Records excerpted from a collection:

(** C22: [compiler] fails to return exactly when one of the two inner
    loops of the tokenizer does not stop; an input that ends in a letter
    is never compiled. *)
Theorem compiler_diverges input :
  (compiler input = OutOfFuel <-> lex input = OutOfFuel) /\
  (last_is LETTERS input = true -> forall output, compiler input <> Done output).
Proof.
  rewrite compiler_eq_compile. split; [apply compile_OutOfFuel|].
  intros Hl output H. apply compile_Done in H as (tokens & _ & L & _).
  now apply lex_trailing_letter in L.
Qed.

Lemma compiler_diverges_witness :
  last_is LETTERS "(add 2 b" = true /\
  (forall output, compiler "(add 2 b" <> Done output) /\
  compiler "(add 2 b" = OutOfFuel.
Proof.
  split; [reflexivity|]. split.
  - apply (proj2 (compiler_diverges "(add 2 b")). reflexivity.
  - reflexivity.
Defined.

(** The inputs the specification lists as scenarios: the two calls
    closed right after a name throw, the same calls with a space after
    each name compile, and a digit after a name is lost. *)
Example compiler_scenarios :
  compiler "(a)" = Throw (UndefinedRead "type") /\
  compiler "(a (b) (c))" = Throw (UndefinedRead "type") /\
  compiler "(a )" = Done "a();" /\
  compiler "(a (b ) (c ))" = Done "a(b(), c());" /\
  compiler "(add2 3)" = Done "add(3);".
Proof. repeat split; vm_compute; reflexivity. Qed.

(** On the input of the repository's test, [compiler] returns the
    output the test expects. *)
Example compiler_fixture :
  compiler "(add 2 (subtract 4 2))" = Done "add(2, subtract(4, 2));".
Proof. vm_compute. reflexivity. Qed.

Work instructions: Only an exact transcription of all the records above counts as an answer.

Exercise output:
(** C22: [compiler] fails to return exactly when one of the two inner
    loops of the tokenizer does not stop; an input that ends in a letter
    is never compiled. *)
Theorem compiler_diverges input :
  (compiler input = OutOfFuel <-> lex input = OutOfFuel) /\
  (last_is LETTERS input = true -> forall output, compiler input <> Done output).
Proof.
  rewrite compiler_eq_compile. split; [apply compile_OutOfFuel|].
  intros Hl output H. apply compile_Done in H as (tokens & _ & L & _).
  now apply lex_trailing_letter in L.
Qed.

Lemma compiler_diverges_witness :
  last_is LETTERS "(add 2 b" = true /\
  (forall output, compiler "(add 2 b" <> Done output) /\
  compiler "(add 2 b" = OutOfFuel.
Proof.
  split; [reflexivity|]. split.
  - apply (proj2 (compiler_diverges "(add 2 b")). reflexivity.
  - reflexivity.
Defined.

(** The inputs the specification lists as scenarios: the two calls
    closed right after a name throw, the same calls with a space after
    each name compile, and a digit after a name is lost. *)
Example compiler_scenarios :
  compiler "(a)" = Throw (UndefinedRead "type") /\
  compiler "(a (b) (c))" = Throw (UndefinedRead "type") /\
  compiler "(a )" = Done "a();" /\
  compiler "(a (b ) (c ))" = Done "a(b(), c());" /\
  compiler "(add2 3)" = Done "add(3);".
Proof. repeat split; vm_compute; reflexivity. Qed.

(** On the input of the repository's test, [compiler] returns the
    output the test expects. *)
Example compiler_fixture :
  compiler "(add 2 (subtract 4 2))" = Done "add(2, subtract(4, 2));".
Proof. vm_compute. reflexivity. Qed.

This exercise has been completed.